On reflection, I would imagine that Google actually does allow dogs into their center for the study of the arrested development complex a/k/a the “Googleplex” like most groovy Internet companies. It’s just the actors and musicians who have to stay out. And songwriters? Forget about it.
(I can’t help but notice that the name “Google” is nowhere to be seen in these responses to the many lawsuits against YouTube. No more chestbeating from the two Gulfstream family members?)
The point in both those pieces is essentially the same: In order to discourage illegal downloading we must employ a variety of tools that can leverage the beneficial effects of the Invisible Hand. In my view, the one economic move that could make using the Internet unpleasant for illegal downloaders is to make it v-e-r-y s-l-o-w. And we know how well mall rats in the lab deal with things that are v-e-r-y s-l-o-w, the dopamine withdrawal due to lack of instantaneous gratification alone might result in an increase in the crime rate.
I can just hear the cries of the EFFluviati now–cutting off users won’t stop downloading, they’ll just go to to more “progressive” ISPs, darknets and hard drive trading, yadda yadda yadda freaking yadda.
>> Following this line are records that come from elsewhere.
(** * Friend lookup queries of [my-friend-router.ts]

    A shallow embedding of the three tRPC procedures [getById], [getAll] and
    [getAll1] and of the three sub-queries they compose
    ([userTotalFriendCount], [userMutualFriendCount], [mutualFriendsCountAll]).

    Tables are lists of rows (bags); the Kysely builders are read as the SQL
    they emit and each SQL operator is a list function:
    - [innerJoin] / [leftJoin] are nested loops over the two operands,
    - [where_] is [filter],
    - [groupBy] yields one group per distinct key, with its member rows.
    SQL leaves the order of result rows open; the nested-loop order chosen
    here only matters where the source takes the first row. *)

From Stdlib Require Import String ZArith List Bool Lia.
Import ListNotations.
Open Scope Z_scope.

(** ** Relational operators *)

Section Relational.
Context {A B : Type}.

Definition where_ (p : A -> bool) (rows : list A) : list A := filter p rows.

Definition innerJoin (l : list A) (r : list B) (on : A -> B -> bool)
  : list (A * B) :=
  flat_map (fun a => map (pair a) (filter (on a) r)) l.

(** A left row without a partner is kept once, padded with NULL. *)
Definition leftJoin (l : list A) (r : list B) (on : A -> B -> bool)
  : list (A * option B) :=
  flat_map (fun a =>
              match filter (on a) r with
              | [] => [(a, None)]
              | ms => map (fun b => (a, Some b)) ms
              end) l.
End Relational.

Section Grouping.
Context {R K : Type}.
Variable eqb : K -> K -> bool.

(** The distinct values of a key column, first occurrences first. *)
Fixpoint distinct (ks : list K) : list K :=
  match ks with
  | [] => []
  | k :: rest => k :: filter (fun k' => negb (eqb k' k)) (distinct rest)
  end.

(** GROUP BY [key]: every key that occurs, with the rows that carry it. *)
Definition groupBy (key : R -> K) (rows : list R) : list (K * list R) :=
  map (fun k => (k, filter (fun r => eqb (key r) k) rows))
      (distinct (map key rows)).
End Grouping.

(** [countAll] and [count] over a non-null column are the group's size. *)
Definition countAll {R : Type} (g : list R) : Z := Z.of_nat (length g).

(** coalesce(x, d) *)
Definition coalesce {T : Type} (x : option T) (d : T) : T :=
  match x with Some v => v | None => d end.

Definition pair_eqb (p q : Z * Z) : bool :=
  (fst p =? fst q) && (snd p =? snd q).

(** ** Data model *)

(** [FriendshipStatusSchema] *)
Inductive FriendshipStatus : Type := requested | accepted | declined.

Definition status_eqb (s t : FriendshipStatus) : bool :=
  match s, t with
  | requested, requested | accepted, accepted | declined, declined => true
  | _, _ => false
  end.

(** Table [users]. *)
Record User : Type := mkUser {
  id : Z;
  fullName : string;
  phoneNumber : string
}.

(** Table [friendships]: one directed edge per row. *)
Record Friendship : Type := mkFriendship {
  userId : Z;
  friendUserId : Z;
  status : FriendshipStatus
}.

Record Database : Type := mkDatabase {
  users : list User;
  friendships : list Friendship
}.

Definition isAccepted (f : Friendship) : bool := status_eqb (status f) accepted.

(** Rows of the sub-query [userTotalFriendCount]. *)
Record TotalRow : Type := mkTotalRow {
  tfc_userId : Z;
  tfc_totalFriendCount : Z
}.

(** Rows of [userMutualFriendCount] and [mutualFriendsCountAll]. *)
Record MutualRow : Type := mkMutualRow {
  mfc_user : Z;
  mfc_friend : Z;
  mfc_mutualFriendCount : Z
}.

(** ** The aggregators *)

(** [userTotalFriendCount]: accepted edges grouped by their source. *)
Definition userTotalFriendCount (db : Database) : list TotalRow :=
  map (fun g => mkTotalRow (fst g) (countAll (snd g)))
      (groupBy Z.eqb userId (where_ isAccepted (friendships db))).

Definition mutualKey (p : Friendship * Friendship) : Z * Z :=
  (userId (fst p), userId (snd p)).

Definition mutualRow (g : (Z * Z) * list (Friendship * Friendship)) : MutualRow :=
  mkMutualRow (fst (fst g)) (snd (fst g)) (countAll (snd g)).

(** The joined and filtered rows of [userMutualFriendCount], before GROUP BY:
    [f1] leaves [friendUserId], [f2] leaves [userId], both reach the same
    far end. *)
Definition userMutualFriendCount_rows (db : Database) (userId_ friendUserId_ : Z)
  : list (Friendship * Friendship) :=
  where_ (fun p => isAccepted (fst p) && isAccepted (snd p)
                   && (userId (fst p) =? friendUserId_)
                   && (userId (snd p) =? userId_))
         (innerJoin (friendships db) (friendships db)
                    (fun f1 f2 => friendUserId f1 =? friendUserId f2)).

Definition userMutualFriendCount_groups (db : Database) (userId_ friendUserId_ : Z) :=
  groupBy pair_eqb mutualKey (userMutualFriendCount_rows db userId_ friendUserId_).

Definition userMutualFriendCount (db : Database) (userId_ friendUserId_ : Z)
  : list MutualRow :=
  map mutualRow (userMutualFriendCount_groups db userId_ friendUserId_).

(** The joined and filtered rows of [mutualFriendsCountAll]: the ON clause
    also asks for different sources and fixes [f2]'s source. *)
Definition mutualFriendsCountAll_rows (db : Database) (userId_ : Z)
  : list (Friendship * Friendship) :=
  where_ (fun p => isAccepted (fst p) && isAccepted (snd p))
         (innerJoin (friendships db) (friendships db)
                    (fun f1 f2 => (friendUserId f1 =? friendUserId f2)
                                  && negb (userId f1 =? userId f2)
                                  && (userId f2 =? userId_))).

Definition mutualFriendsCountAll_groups (db : Database) (userId_ : Z) :=
  groupBy pair_eqb mutualKey (mutualFriendsCountAll_rows db userId_).

Definition mutualFriendsCountAll (db : Database) (userId_ : Z) : list MutualRow :=
  map mutualRow (mutualFriendsCountAll_groups db userId_).

(** ** Schemas *)

(** Values as zod sees them: what a client may send, and what the driver
    hands back for a column (an integer, or [JsNull] for SQL NULL). *)
Inductive JsValue : Type :=
| JsInt (z : Z)
| JsNonInteger
| JsString (s : string)
| JsBool (b : bool)
| JsNull
| JsUndefined.

(** Modelled from the spec: [IdSchema] of [@/utils/server/base-schemas] is
    not part of the sources at hand; the spec gives an identity as a
    positive integer. *)
Definition IdSchema (v : JsValue) : option Z :=
  match v with
  | JsInt z => if 0 <? z then Some z else None
  | _ => None
  end.

(** The wording of the spec for a malformed identity: a non-positive
    integer, or a value of another type. *)
Definition malformedId (v : JsValue) : bool :=
  match v with
  | JsInt z => z <=? 0
  | _ => true
  end.
(** * SmartHome web portal: the persistence model of [DB/models.py]

    A shallow embedding of the entity helper layer ([HelperMixin]), the
    default columns ([DefaultMixin]), the JSON field codec ([JSONEncoded])
    and the table declarations, with the properties the specification
    states about them.

    The program is Python 2 on SQLAlchemy: [basestring], [long] and
    [iteritems] are used, so [int] and [long], and [str] and [unicode],
    are distinct runtime types, and [bool] is a subclass of [int]. *)

From stdpp Require Import gmap strings list fin_maps.
From Stdlib Require Import ZArith Ascii String.
From Stdlib Require Import DecimalString DecimalFacts DecimalPos DecimalZ.

#[local] Set Warnings "-register-all".
#[local] Open Scope string_scope.

(** ** Python runtime types and values *)

Module Py.

(** The type objects the helper layer can meet.  [t_entity] stands for the
    class of a mapped entity ([User], [Fan], ...): every one of them derives
    from [HelperMixin] and from no builtin type.  [t_class] is any other
    class, a direct subclass of [object]. *)
Inductive pytype :=
| t_object
| t_NoneType
| t_bool
| t_int
| t_long
| t_float
| t_basestring
| t_str
| t_unicode
| t_Decimal
| t_date
| t_datetime
| t_list
| t_dict
| t_entity
| t_class (name : string).

#[global] Instance pytype_eq_dec : EqDecision pytype.
Proof. solve_decision. Defined.

(** Identity of type objects, as in [column_python_type in [int, long]]. *)
Definition type_is (a b : pytype) : bool := bool_decide (a = b).

(** The direct base class; [object] has none. *)
Definition base (t : pytype) : option pytype :=
  match t with
  | t_object => None
  | t_bool => Some t_int
  | t_str | t_unicode => Some t_basestring
  | t_datetime => Some t_date
  | _ => Some t_object
  end.

(** [issubclass(a, b)]: [b] is [a] or an ancestor of it.  No chain of bases
    in [pytype] is longer than three. *)
Definition issubclass (a b : pytype) : bool :=
  type_is a b ||
  match base a with
  | None => false
  | Some a1 =>
      type_is a1 b ||
      match base a1 with
      | None => false
      | Some a2 =>
          type_is a2 b ||
          match base a2 with
          | None => false
          | Some a3 => type_is a3 b
          end
      end
  end.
Charging more for bandwidth won’t stop downloading! No one said it would “stop” illegal downloading. I’m saying, and now it appears that Comcast is also saying, I may not be able to make people understand that what they do is at best immoral and at worst criminal, but ISPs are able to say we don’t want your business if you steal, or if you fit the stealing profile. If you have legitimate business that take up bandwidth to an undue extent, then come forward and discuss it.